PROBLEM TO SOLVE: Only one stretch of the listing below is wanted. Give it again exactly, from the line with "fst (handleDragEnd toLowerCase" through the line with "intros Hdest Hdiff Hfind Hup.".

DATA TO PROCESS:
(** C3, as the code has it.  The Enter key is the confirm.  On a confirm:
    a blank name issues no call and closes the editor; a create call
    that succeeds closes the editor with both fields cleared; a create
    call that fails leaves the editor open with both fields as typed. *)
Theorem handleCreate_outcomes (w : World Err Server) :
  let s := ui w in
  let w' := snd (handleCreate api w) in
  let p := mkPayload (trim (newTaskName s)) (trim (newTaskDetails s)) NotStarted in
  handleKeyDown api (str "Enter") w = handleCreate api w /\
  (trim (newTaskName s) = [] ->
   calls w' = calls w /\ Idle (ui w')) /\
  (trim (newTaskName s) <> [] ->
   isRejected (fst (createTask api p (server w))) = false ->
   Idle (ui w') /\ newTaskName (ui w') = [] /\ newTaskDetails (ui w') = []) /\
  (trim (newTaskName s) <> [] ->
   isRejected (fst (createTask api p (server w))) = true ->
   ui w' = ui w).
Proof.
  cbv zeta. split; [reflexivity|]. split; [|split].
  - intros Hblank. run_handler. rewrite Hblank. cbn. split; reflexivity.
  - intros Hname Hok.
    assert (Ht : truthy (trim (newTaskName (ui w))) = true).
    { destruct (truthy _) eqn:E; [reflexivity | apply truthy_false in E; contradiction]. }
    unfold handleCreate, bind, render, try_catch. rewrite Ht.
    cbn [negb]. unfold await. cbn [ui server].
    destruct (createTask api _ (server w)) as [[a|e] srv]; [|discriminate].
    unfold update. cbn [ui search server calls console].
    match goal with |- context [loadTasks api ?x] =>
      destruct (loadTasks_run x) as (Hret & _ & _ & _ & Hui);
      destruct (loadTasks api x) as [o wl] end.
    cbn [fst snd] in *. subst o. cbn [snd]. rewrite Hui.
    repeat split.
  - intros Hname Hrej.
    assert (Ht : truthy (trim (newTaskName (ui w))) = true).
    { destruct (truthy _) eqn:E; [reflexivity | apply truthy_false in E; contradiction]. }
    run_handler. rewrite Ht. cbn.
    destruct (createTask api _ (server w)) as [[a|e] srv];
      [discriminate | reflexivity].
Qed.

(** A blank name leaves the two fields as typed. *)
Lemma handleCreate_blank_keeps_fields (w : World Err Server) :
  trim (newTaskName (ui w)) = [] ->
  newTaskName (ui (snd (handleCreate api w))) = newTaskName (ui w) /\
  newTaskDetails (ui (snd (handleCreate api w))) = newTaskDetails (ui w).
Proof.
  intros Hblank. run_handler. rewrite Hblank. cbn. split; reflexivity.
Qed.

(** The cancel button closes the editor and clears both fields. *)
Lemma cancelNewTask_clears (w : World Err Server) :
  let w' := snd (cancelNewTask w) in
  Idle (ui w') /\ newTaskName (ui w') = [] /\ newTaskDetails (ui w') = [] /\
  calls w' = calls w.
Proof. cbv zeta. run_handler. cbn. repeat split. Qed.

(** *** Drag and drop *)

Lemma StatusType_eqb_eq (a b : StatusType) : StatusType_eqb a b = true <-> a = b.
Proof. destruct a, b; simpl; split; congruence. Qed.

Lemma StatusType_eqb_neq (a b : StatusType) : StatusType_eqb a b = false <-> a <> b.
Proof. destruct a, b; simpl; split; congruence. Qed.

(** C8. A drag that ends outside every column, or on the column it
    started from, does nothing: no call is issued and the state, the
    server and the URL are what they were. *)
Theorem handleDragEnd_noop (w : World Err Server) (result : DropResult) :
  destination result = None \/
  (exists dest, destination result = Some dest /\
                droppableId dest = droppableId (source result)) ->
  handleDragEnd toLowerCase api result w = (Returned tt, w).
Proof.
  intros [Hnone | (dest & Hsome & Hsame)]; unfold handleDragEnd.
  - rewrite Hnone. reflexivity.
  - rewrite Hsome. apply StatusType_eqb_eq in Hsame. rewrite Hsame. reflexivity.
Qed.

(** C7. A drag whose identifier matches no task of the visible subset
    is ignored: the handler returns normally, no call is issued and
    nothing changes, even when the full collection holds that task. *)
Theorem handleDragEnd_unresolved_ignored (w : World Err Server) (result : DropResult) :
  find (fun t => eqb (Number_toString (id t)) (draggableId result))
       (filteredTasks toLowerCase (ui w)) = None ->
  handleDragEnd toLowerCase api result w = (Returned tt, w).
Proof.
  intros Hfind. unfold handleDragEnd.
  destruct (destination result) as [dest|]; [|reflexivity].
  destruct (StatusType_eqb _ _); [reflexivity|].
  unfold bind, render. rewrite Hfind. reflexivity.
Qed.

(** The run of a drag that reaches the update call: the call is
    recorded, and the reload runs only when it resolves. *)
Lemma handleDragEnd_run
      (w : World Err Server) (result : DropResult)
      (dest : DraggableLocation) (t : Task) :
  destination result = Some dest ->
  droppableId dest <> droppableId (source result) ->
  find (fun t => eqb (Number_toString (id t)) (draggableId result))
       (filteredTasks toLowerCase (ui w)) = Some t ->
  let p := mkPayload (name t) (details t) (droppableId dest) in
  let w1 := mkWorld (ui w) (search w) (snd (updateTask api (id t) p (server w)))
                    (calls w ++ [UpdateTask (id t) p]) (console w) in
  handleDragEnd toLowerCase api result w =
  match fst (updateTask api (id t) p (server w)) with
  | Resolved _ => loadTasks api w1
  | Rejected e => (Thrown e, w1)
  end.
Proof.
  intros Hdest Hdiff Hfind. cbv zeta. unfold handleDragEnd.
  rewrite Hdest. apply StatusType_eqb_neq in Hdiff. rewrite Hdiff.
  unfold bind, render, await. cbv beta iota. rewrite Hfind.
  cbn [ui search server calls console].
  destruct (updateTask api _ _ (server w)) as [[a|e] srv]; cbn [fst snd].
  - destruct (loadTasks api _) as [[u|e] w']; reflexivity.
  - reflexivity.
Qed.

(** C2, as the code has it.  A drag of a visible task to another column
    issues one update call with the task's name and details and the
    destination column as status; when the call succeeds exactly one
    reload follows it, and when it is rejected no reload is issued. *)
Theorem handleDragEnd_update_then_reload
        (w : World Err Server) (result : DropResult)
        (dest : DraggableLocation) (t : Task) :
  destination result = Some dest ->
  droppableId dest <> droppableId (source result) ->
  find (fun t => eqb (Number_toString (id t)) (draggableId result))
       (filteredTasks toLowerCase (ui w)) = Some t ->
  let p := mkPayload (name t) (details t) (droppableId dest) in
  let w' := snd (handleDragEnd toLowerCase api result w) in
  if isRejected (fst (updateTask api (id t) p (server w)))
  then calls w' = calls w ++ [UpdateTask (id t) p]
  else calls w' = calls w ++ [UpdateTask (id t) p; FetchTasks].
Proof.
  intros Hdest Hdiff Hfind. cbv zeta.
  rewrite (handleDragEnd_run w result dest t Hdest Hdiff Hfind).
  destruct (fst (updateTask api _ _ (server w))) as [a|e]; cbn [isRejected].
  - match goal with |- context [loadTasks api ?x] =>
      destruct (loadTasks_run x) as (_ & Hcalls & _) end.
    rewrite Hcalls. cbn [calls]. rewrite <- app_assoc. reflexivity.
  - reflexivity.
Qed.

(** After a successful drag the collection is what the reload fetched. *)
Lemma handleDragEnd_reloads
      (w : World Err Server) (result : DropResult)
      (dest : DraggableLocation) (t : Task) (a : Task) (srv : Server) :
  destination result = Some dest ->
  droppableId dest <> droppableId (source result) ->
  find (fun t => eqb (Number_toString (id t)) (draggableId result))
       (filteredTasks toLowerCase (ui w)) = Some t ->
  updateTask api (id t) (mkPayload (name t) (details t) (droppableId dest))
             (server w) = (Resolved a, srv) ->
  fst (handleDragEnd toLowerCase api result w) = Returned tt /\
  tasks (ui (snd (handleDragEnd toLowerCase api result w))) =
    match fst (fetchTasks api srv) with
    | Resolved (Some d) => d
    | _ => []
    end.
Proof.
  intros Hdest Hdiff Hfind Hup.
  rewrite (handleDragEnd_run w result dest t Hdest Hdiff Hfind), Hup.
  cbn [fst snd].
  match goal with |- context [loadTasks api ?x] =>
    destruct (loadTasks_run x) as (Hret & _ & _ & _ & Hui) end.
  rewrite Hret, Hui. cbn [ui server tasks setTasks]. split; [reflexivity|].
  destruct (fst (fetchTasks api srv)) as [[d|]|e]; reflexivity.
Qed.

WRITTEN RESPONSE:
  fst (handleDragEnd toLowerCase api result w) = Returned tt /\
  tasks (ui (snd (handleDragEnd toLowerCase api result w))) =
    match fst (fetchTasks api srv) with
    | Resolved (Some d) => d
    | _ => []
    end.
Proof.
  intros Hdest Hdiff Hfind Hup.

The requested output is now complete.